◆ Stored items from a collection:
────────────────────────────────────────
(* ===== verification/Regex.v ===== *)
(** * The regular expressions of the program's patterns

    The patterns of security.rs use a small part of the syntax of the regex
    crate: anchored sequences of literals, classes, [\d], groups of
    alternatives and the quantifiers [?], [*], [+] and [{n,}].  A pattern is
    parsed from the text in the source, and matched by derivatives.  The texts
    it is matched against are ASCII: the path of a parsed URL, percent-encoded,
    and a header value. *)

From S2P Require Import Prelude.

(** A class: ranges of bytes, or everything outside of them. *)
Record CharClass := { class_negated : bool; class_ranges : list (Z * Z) }.

Definition in_class (cl : CharClass) (c : ascii) : bool :=
  xorb (class_negated cl)
    (existsb (fun r => (fst r <=? byte_of c) && (byte_of c <=? snd r)) (class_ranges cl)).

Inductive re :=
  | Void
  | Eps
  | Chr (cl : CharClass)
  | Cat (a b : re)
  | Alt (a b : re)
  | Star (a : re).

(** ** Matching *)

Fixpoint nullable (r : re) : bool :=
  match r with
  | Void | Chr _ => false
  | Eps | Star _ => true
  | Cat a b => nullable a && nullable b
  | Alt a b => nullable a || nullable b
  end.

(** The expressions are kept free of [Void] operands. *)
Definition cat (a b : re) : re :=
  match a, b with
  | Void, _ | _, Void => Void
  | Eps, b => b
  | a, b => Cat a b
  end.

Definition alt (a b : re) : re :=
  match a, b with
  | Void, b => b
  | a, Void => a
  | a, b => Alt a b
  end.

Fixpoint deriv (c : ascii) (r : re) : re :=
  match r with
  | Void | Eps => Void
  | Chr cl => if in_class cl c then Eps else Void
  | Cat a b => if nullable a then alt (cat (deriv c a) b) (deriv c b) else cat (deriv c a) b
  | Alt a b => alt (deriv c a) (deriv c b)
  | Star a => cat (deriv c a) (Star a)
  end.

Fixpoint derivs (s : string) (r : re) : re :=
  match s with
  | EmptyString => r
  | String c s => derivs s (deriv c r)
  end.

(** [Regex::is_match] for a pattern anchored at both ends. *)
Definition re_match (r : re) (s : string) : bool := nullable (derivs s r).

(** The language of an expression. *)
Inductive lang : re -> string -> Prop :=
  | lang_eps : lang Eps ""
  | lang_chr cl c : in_class cl c = true -> lang (Chr cl) (String c "")
  | lang_cat a b s t : lang a s -> lang b t -> lang (Cat a b) (s +:+ t)
  | lang_alt_l a b s : lang a s -> lang (Alt a b) s
  | lang_alt_r a b s : lang b s -> lang (Alt a b) s
  | lang_star_nil a : lang (Star a) ""
  | lang_star_cons a s t : lang a s -> lang (Star a) t -> lang (Star a) (s +:+ t).
#[local] Hint Constructors lang : core.

Lemma lang_void s : lang Void s -> False.
Proof. inversion 1. Qed.

Lemma lang_cat_inv a b s : lang (Cat a b) s -> exists u v, s = u +:+ v /\ lang a u /\ lang b v.
Proof. inversion 1; subst. by exists s0, t. Qed.

Lemma lang_alt_iff a b s : lang (Alt a b) s <-> lang a s \/ lang b s.
Proof. split; [inversion 1; subst; auto|intros [?|?]; auto]. Qed.

Lemma lang_smart_alt a b s : lang (alt a b) s <-> lang (Alt a b) s.
Proof.
  rewrite lang_alt_iff. destruct a, b; simpl; rewrite ?lang_alt_iff;
    split; auto; intros [Hx|Hx]; auto; by apply lang_void in Hx.
Qed.

Lemma lang_smart_cat a b s : lang (cat a b) s <-> lang (Cat a b) s.
Proof.
  destruct a, b; simpl; split; intros Hl; try done; try (by apply lang_void in Hl);
    try (apply (lang_cat Eps _ ""); [constructor|exact Hl]);
    apply lang_cat_inv in Hl as (u & v & -> & Hu & Hv);
    try (by apply lang_void in Hu); try (by apply lang_void in Hv);
    by inversion Hu.
Qed.

Lemma nullable_iff r : nullable r = true <-> lang r "".
Proof.
  induction r as [| |cl|a IHa b IHb|a IHa b IHb|a IHa]; simpl.
  - split; [done|]. by intros ?%lang_void.
  - by split.
  - split; [done|]. inversion 1.
  - rewrite andb_true_iff, IHa, IHb. split.
    + intros [? ?]. by apply (lang_cat a b "" "").
    + intros (u & v & E & Hu & Hv)%lang_cat_inv. by destruct u, v.
  - by rewrite orb_true_iff, IHa, IHb, lang_alt_iff.
  - by split.
Qed.

Lemma lang_star_head a c s :
  lang (Star a) (String c s) -> exists u v, s = u +:+ v /\ lang a (String c u) /\ lang (Star a) v.
Proof.
  intros Hl. remember (Star a) as r eqn:Er. remember (String c s) as w eqn:Ew.
  revert Er c s Ew.
  induction Hl as [| | | | | |b u v Hu _ Hv IH]; intros Er c' s' Ew; try discriminate.
  injection Er as ->. destruct u as [|x u].
  - by apply IH.
  - change (String x (u +:+ v) = String c' s') in Ew. injection Ew as -> <-. by exists u, v.
Qed.

Lemma deriv_iff c r s : lang (deriv c r) s <-> lang r (String c s).
Proof.
  revert s. induction r as [| |cl|a IHa b IHb|a IHa b IHb|a IHa]; intros s; simpl.
  - split; by intros ?%lang_void.
  - split; [by intros ?%lang_void|inversion 1].
  - destruct (in_class cl c) eqn:E; split; intros Hl.
    + inversion Hl; subst. by constructor.
    + inversion Hl; subst. constructor.
    + by apply lang_void in Hl.
    + inversion Hl; congruence.
  - assert (lang (cat (deriv c a) b) s <->
            exists u v, s = u +:+ v /\ lang a (String c u) /\ lang b v) as Hcat.
    { rewrite lang_smart_cat. split.
      - intros (u & v & -> & Hu & Hv)%lang_cat_inv. exists u, v. by rewrite <- IHa.
      - intros (u & v & -> & Hu & Hv). apply lang_cat; [by apply IHa|done]. }
    assert (lang (Cat a b) (String c s) <->
            (exists u v, s = u +:+ v /\ lang a (String c u) /\ lang b v)
            \/ (lang a "" /\ lang b (String c s))) as Hr.
    { split.
      - intros (u & v & E & Hu & Hv)%lang_cat_inv. destruct u as [|x u].
        + right. change (String c s = v) in E. by subst v.
        + change (String c s = String x (u +:+ v)) in E. injection E as <- ->. left. by exists u, v.
      - intros [(u & v & -> & Hu & Hv)|[Hn Hb]].
        + by apply (lang_cat a b (String c u)).
        + by apply (lang_cat a b ""). }
    rewrite Hr, <- nullable_iff. destruct (nullable a) eqn:En.
    + rewrite lang_smart_alt, lang_alt_iff, Hcat, IHb. tauto.
    + rewrite Hcat. split; [tauto|]. by intros [?|[? _]].
  - by rewrite lang_smart_alt, !lang_alt_iff, IHa, IHb.
  - rewrite lang_smart_cat. split.
    + intros (u & v & -> & Hu & Hv)%lang_cat_inv. apply IHa in Hu.
      by apply (lang_star_cons a (String c u)).
    + intros (u & v & -> & Hu & Hv)%lang_star_head. apply lang_cat; [by apply IHa|done].
Qed.

Lemma derivs_iff s r t : lang (derivs s r) t <-> lang r (s +:+ t).
Proof.
  revert r. induction s as [|c s IH]; intros r; simpl; [done|]. by rewrite IH, deriv_iff.
Qed.

Lemma re_match_iff r s : re_match r s = true <-> lang r s.
Proof.
  unfold re_match. rewrite nullable_iff, derivs_iff.
  assert (s +:+ "" = s) as ->; [|done].
  induction s as [|c s IH]; [done|]. change (String c (s +:+ "") = String c s). by rewrite IH.
Qed.

(** After a prefix that leaves nothing to match, nothing matches. *)
Lemma re_match_app r s t : re_match r (s +:+ t) = re_match (derivs s r) t.
Proof.
  unfold re_match. f_equal. revert r. induction s as [|c s IH]; intros r; simpl; [done|apply IH].
Qed.

Lemma derivs_void s : derivs s Void = Void.
Proof. by induction s. Qed.

Lemma re_match_dead r s t : derivs s r = Void -> re_match r (s +:+ t) = false.
Proof. intros Hd. rewrite re_match_app, Hd. unfold re_match. by rewrite derivs_void. Qed.

(** ** Patterns *)

Definition single (c : ascii) : CharClass :=
  {| class_negated := false; class_ranges := [(byte_of c, byte_of c)] |}.

Definition digit_class : CharClass :=
  {| class_negated := false; class_ranges := [(48, 57)] |}.

(** [.] is any character but the line feed. *)
Definition dot_class : CharClass :=
  {| class_negated := true; class_ranges := [(10, 10)] |}.

(** The groups that are open: the alternatives already complete, the sequence
    before the last atom, and that atom, which a quantifier applies to. *)
Record group := { alts : re; before : re; atom : re }.

Definition open_group : group := {| alts := Void; before := Eps; atom := Eps |}.
Definition group_re (g : group) : re := alt (alts g) (cat (before g) (atom g)).
Definition push_atom (r : re) (g : group) : group :=
  {| alts := alts g; before := cat (before g) (atom g); atom := r |}.
Definition map_atom (f : re -> re) (g : group) : group :=
  {| alts := alts g; before := before g; atom := f (atom g) |}.
Definition next_alt (g : group) : group :=
  {| alts := group_re g; before := Eps; atom := Eps |}.

Fixpoint repeat_re (n : nat) (r : re) : re :=
  match n with O => Eps | S n => cat r (repeat_re n r) end.

Inductive mode :=
  | Plain
  | Escaped
  | GroupHead (skipped : nat)
  | InClass (cl : CharClass) (start : option Z) (range : bool)
  | InBraces (n : Z).

Definition close_range (cl : CharClass) (start : option Z) : CharClass :=
  match start with
  | Some b => {| class_negated := class_negated cl; class_ranges := (b, b) :: class_ranges cl |}
  | None => cl
  end.

(** One pass over the text with the stack of open groups, innermost first. *)
Fixpoint parse_go (s : string) (m : mode) (g : group) (outer : list group) : option re :=
  match s with
  | EmptyString => match m, outer with Plain, [] => Some (group_re g) | _, _ => None end
  | String c r =>
      match m with
      | Escaped =>
          parse_go r Plain (push_atom (Chr (if Ascii.eqb c "d" then digit_class else single c)) g) outer
      | GroupHead (S n) => parse_go r (match n with O => Plain | S _ => GroupHead n end) g outer
      | GroupHead O => None
      | InBraces n =>
          if is_digit c then parse_go r (InBraces (10 * n + digit_value c)) g outer
          else if Ascii.eqb c "," then parse_go r (InBraces n) g outer
          else if Ascii.eqb c "}"
          then parse_go r Plain (map_atom (fun a => cat (repeat_re (Z.to_nat n) a) (Star a)) g) outer
          else None
      | InClass cl start range =>
          if Ascii.eqb c "]" then parse_go r Plain (push_atom (Chr (close_range cl start)) g) outer
          else if Ascii.eqb c "^" && negb (class_negated cl) && Z.eqb (Z.of_nat (length (class_ranges cl))) 0
                  && match start with None => true | _ => false end
          then parse_go r (InClass {| class_negated := true; class_ranges := [] |} None false) g outer
          else match start, range with
               | Some b, true =>
                   parse_go r (InClass {| class_negated := class_negated cl;
                                          class_ranges := (b, byte_of c) :: class_ranges cl |} None false)
                     g outer
               | Some b, false =>
                   if Ascii.eqb c "-" && negb (match r with String "]" _ => true | _ => false end)
                   then parse_go r (InClass cl start true) g outer
                   else parse_go r (InClass (close_range cl start) (Some (byte_of c)) false) g outer
               | None, _ => parse_go r (InClass cl (Some (byte_of c)) false) g outer
               end
      | Plain =>
          if Ascii.eqb c "\" then parse_go r Escaped g outer
          else if Ascii.eqb c "(" then parse_go r (GroupHead 2) open_group (g :: outer)
          else if Ascii.eqb c "|" then parse_go r Plain (next_alt g) outer
          else if Ascii.eqb c ")" then
            match outer with
            | [] => None
            | o :: outer => parse_go r Plain (push_atom (group_re g) o) outer
            end
          else if Ascii.eqb c "[" then
            parse_go r (InClass {| class_negated := false; class_ranges := [] |} None false) g outer
          else if Ascii.eqb c "{" then parse_go r (InBraces 0) g outer
          else if Ascii.eqb c "?" then parse_go r Plain (map_atom (alt Eps) g) outer
          else if Ascii.eqb c "*" then parse_go r Plain (map_atom Star g) outer
          else if Ascii.eqb c "+" then parse_go r Plain (map_atom (fun a => cat a (Star a)) g) outer
          else if Ascii.eqb c "." then parse_go r Plain (push_atom (Chr dot_class) g) outer
          else parse_go r Plain (push_atom (Chr (single c)) g) outer
      end
  end.

(** The text between [^] and [$]; a pattern outside of the fragment matches
    nothing, which [parse_anchored] of each pattern excludes. *)
Definition strip_end (s : string) : option string :=
  match String.rev s with
  | String "$" r => Some (String.rev r)
  | _ => None
  end.

Definition parse_anchored (s : string) : option re :=
  match s with
  | String "^" r => r ← strip_end r; parse_go r Plain open_group []
  | _ => None
  end.

Definition pattern (s : string) : re := default Void (parse_anchored s).

(** [Regex::is_match] for the pattern written [text]. *)
Definition is_match (text s : string) : bool := re_match (pattern text) s.

Example is_match_digits :
  is_match "^/players/\d+/(?:matches|champions)$" "/players/17/champions" = true /\
  is_match "^/players/\d+/(?:matches|champions)$" "/players//champions" = false /\
  is_match "^/stats(?:/.*)?$" "/stats" = true /\
  is_match "^/stats(?:/.*)?$" "/stats/a/b" = true /\
  is_match "^/stats(?:/.*)?$" "/statsx" = false /\
  is_match "^/champions/[^/]+$" "/champions/fernando" = true /\
  is_match "^/champions/[^/]+$" "/champions/a/b" = false /\
  is_match "^pc_(?:live|test)_[A-Za-z0-9_-]{3,}$" "pc_live_a-Z" = true /\
  is_match "^pc_(?:live|test)_[A-Za-z0-9_-]{3,}$" "pc_live_a." = false.
Proof. vm_compute. repeat split. Qed.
────────────────────────────────────────
◆ WHAT YOU ARE ASKED TO DO: Beginning with the first line above, could you copy every line exactly, up to and including the one with "xorb (class_negated cl)"?

◆ SOLVED PROBLEM:
(* ===== verification/Regex.v ===== *)
(** * The regular expressions of the program's patterns

    The patterns of security.rs use a small part of the syntax of the regex
    crate: anchored sequences of literals, classes, [\d], groups of
    alternatives and the quantifiers [?], [*], [+] and [{n,}].  A pattern is
    parsed from the text in the source, and matched by derivatives.  The texts
    it is matched against are ASCII: the path of a parsed URL, percent-encoded,
    and a header value. *)

From S2P Require Import Prelude.

(** A class: ranges of bytes, or everything outside of them. *)
Record CharClass := { class_negated : bool; class_ranges : list (Z * Z) }.

Definition in_class (cl : CharClass) (c : ascii) : bool :=
  xorb (class_negated cl)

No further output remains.